(EXERCISE OBJECTIVE): A line belongs in the answer if it contains "that"; copy every such line from the entries below.

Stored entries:
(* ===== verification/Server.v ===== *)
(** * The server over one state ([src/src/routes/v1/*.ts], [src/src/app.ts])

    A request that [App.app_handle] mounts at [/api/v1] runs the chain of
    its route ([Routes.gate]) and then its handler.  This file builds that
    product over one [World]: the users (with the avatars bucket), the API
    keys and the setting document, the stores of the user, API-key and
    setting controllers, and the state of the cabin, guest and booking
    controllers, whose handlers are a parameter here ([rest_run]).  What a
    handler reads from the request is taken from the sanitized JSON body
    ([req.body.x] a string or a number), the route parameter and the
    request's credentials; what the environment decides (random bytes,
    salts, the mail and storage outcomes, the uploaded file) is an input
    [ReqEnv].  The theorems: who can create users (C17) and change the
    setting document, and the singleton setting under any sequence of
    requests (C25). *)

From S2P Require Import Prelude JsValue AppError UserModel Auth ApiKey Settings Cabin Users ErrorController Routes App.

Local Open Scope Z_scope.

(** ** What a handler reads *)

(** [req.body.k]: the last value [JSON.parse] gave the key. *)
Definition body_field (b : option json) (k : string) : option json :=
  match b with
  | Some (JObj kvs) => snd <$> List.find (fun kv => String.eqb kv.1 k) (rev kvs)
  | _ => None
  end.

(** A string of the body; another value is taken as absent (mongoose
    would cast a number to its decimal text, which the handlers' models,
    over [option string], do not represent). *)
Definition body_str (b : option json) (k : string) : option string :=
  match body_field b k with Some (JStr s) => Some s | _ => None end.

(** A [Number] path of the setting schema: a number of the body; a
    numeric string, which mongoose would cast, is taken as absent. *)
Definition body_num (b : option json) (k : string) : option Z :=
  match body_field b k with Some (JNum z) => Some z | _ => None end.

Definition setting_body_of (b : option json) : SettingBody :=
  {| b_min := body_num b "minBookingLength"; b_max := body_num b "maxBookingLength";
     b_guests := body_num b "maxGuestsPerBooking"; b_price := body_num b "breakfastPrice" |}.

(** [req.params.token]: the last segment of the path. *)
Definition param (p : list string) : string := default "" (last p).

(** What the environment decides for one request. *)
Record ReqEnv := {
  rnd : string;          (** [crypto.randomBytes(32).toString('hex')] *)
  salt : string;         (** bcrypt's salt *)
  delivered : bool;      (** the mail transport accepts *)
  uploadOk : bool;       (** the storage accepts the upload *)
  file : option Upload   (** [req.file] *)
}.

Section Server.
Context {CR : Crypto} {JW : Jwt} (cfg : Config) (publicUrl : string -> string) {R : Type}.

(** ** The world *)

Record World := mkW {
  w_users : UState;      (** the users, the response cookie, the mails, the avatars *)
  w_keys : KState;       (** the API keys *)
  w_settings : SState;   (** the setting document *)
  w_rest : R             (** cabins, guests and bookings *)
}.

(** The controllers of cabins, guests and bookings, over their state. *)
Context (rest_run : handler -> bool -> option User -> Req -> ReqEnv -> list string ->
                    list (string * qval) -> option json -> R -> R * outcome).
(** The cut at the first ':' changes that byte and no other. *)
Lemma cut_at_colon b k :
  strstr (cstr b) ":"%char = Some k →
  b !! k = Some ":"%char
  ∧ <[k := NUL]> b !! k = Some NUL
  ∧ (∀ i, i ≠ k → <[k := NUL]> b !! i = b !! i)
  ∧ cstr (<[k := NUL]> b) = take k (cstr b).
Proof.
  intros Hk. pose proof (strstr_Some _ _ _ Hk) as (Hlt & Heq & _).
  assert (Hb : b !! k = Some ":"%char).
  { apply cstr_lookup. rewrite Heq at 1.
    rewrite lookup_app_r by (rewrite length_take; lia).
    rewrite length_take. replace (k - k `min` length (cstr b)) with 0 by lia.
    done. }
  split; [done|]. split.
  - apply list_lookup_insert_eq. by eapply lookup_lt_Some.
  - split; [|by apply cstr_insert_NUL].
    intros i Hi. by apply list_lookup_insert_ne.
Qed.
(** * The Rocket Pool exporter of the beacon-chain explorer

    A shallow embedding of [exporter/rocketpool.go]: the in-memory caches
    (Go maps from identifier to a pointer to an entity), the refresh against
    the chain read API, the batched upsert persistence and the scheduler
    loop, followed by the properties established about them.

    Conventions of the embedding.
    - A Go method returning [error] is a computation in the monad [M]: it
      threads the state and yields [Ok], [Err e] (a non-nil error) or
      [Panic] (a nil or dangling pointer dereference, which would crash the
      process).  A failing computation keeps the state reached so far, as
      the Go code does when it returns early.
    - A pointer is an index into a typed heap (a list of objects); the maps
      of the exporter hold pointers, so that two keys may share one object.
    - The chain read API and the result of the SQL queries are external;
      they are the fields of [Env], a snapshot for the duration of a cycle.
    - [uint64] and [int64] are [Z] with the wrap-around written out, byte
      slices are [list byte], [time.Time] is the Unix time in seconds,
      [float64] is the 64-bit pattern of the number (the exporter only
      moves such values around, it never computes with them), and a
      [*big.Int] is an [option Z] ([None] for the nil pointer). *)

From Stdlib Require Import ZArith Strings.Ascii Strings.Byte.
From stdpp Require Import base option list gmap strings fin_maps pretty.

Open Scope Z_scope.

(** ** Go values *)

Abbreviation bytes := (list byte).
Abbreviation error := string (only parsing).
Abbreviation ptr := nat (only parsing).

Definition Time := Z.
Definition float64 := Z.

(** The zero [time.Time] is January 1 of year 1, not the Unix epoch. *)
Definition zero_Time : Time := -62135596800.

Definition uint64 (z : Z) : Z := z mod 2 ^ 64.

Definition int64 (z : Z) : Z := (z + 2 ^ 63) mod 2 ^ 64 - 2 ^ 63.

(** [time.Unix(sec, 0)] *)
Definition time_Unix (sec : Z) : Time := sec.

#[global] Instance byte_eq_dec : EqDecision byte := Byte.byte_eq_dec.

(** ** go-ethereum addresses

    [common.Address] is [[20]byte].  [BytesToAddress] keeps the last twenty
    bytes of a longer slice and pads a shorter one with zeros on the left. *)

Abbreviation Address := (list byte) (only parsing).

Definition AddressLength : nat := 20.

(RESULT):
    A request that [App.app_handle] mounts at [/api/v1] runs the chain of
    its route ([Routes.gate]) and then its handler.  This file builds that
(** The cut at the first ':' changes that byte and no other. *)
      of the exporter hold pointers, so that two keys may share one object.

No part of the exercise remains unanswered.